■ EXERCISE DESCRIPTION ■
Only the lines with "event" in them need to be copied from the listing.

■ DATASET CONTENT ■
■ ■ ■

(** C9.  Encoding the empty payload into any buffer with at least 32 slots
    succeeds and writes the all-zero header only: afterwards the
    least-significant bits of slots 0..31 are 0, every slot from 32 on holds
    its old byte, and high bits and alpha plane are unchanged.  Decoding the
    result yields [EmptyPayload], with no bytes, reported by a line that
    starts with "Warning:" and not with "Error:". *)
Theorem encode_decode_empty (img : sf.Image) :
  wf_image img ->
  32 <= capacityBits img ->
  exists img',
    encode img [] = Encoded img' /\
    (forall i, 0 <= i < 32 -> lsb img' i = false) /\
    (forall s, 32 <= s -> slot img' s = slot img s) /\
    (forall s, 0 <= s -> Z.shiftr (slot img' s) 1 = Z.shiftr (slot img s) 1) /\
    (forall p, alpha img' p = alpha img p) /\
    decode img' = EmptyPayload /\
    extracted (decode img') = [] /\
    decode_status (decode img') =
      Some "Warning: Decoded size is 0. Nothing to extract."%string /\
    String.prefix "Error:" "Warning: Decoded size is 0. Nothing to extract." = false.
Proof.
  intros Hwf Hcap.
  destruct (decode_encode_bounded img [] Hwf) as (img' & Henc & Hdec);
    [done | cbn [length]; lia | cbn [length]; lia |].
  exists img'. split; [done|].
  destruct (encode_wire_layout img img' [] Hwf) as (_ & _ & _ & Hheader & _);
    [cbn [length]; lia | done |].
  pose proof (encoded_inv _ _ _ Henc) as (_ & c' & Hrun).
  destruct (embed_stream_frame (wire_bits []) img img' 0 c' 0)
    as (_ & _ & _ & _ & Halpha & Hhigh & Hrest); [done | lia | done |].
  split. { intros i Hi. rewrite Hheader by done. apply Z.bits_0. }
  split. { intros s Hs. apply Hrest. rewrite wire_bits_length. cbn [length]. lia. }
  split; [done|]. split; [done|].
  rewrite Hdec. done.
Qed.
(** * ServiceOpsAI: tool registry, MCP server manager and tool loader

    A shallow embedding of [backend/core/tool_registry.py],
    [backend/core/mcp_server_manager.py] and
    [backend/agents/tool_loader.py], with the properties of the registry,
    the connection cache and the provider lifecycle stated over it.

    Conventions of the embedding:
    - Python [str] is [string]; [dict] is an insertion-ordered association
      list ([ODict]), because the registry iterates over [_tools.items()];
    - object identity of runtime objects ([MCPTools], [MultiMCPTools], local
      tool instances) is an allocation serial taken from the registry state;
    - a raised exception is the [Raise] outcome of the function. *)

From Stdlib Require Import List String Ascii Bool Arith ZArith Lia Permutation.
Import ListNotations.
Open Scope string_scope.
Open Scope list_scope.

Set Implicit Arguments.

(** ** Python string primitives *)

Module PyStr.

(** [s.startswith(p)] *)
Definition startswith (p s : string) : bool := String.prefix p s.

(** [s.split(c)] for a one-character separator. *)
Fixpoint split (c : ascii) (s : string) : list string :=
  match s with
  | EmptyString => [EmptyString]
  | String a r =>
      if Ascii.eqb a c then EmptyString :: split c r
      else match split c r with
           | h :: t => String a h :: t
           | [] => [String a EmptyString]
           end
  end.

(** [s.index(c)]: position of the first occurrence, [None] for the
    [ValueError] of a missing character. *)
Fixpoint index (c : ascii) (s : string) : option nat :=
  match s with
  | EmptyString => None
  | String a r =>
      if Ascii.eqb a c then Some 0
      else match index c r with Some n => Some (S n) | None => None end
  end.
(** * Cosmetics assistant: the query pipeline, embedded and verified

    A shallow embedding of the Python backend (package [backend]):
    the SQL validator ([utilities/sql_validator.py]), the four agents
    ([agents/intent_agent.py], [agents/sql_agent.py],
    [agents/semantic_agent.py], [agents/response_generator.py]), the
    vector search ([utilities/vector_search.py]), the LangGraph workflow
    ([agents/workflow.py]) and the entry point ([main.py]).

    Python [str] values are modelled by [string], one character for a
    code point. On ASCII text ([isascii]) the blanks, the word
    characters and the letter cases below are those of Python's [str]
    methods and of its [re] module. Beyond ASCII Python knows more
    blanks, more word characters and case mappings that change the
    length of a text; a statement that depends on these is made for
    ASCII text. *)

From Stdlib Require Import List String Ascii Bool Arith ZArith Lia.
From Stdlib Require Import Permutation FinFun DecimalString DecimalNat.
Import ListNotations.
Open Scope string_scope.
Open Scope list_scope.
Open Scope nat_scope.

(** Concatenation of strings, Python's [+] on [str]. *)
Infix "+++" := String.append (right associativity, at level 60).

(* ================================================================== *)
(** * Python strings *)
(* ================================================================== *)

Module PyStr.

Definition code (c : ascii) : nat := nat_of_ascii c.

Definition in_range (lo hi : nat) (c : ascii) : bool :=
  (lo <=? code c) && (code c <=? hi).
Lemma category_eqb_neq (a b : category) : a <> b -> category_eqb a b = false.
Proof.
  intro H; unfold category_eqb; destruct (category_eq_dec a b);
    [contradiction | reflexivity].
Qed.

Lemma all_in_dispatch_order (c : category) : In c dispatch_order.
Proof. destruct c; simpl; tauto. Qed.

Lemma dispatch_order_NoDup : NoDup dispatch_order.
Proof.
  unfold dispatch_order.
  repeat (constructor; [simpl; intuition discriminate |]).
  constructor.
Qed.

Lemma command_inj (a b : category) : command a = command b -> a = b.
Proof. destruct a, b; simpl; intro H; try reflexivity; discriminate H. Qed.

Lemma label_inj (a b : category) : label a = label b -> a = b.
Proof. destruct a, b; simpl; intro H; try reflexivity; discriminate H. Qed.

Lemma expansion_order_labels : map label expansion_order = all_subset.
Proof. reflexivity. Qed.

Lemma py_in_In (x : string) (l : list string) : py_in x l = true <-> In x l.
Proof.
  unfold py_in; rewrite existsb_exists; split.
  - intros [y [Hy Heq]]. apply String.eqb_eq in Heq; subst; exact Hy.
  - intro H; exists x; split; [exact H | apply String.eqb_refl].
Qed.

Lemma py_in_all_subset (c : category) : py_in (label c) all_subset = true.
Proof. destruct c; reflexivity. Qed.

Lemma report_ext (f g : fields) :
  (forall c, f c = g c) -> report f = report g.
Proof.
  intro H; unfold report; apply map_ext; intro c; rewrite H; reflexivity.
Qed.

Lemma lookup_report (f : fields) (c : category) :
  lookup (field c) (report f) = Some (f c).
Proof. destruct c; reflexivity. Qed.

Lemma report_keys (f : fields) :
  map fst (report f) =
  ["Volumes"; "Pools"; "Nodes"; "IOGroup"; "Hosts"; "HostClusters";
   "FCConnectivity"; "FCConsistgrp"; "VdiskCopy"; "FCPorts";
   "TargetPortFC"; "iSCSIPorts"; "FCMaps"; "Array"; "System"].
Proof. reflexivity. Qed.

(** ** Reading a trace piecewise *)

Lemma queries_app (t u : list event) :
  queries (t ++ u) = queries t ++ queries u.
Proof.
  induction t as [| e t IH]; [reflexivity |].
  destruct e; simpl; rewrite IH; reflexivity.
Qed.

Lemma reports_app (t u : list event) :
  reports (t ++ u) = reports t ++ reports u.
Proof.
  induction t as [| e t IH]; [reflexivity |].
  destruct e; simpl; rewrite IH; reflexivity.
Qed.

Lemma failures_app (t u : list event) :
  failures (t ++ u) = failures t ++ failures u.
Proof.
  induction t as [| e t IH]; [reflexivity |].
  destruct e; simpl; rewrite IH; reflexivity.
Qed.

■ ■ ■

■ TASK RESULT ■
Lemma queries_app (t u : list event) :
Lemma reports_app (t u : list event) :
Lemma failures_app (t u : list event) :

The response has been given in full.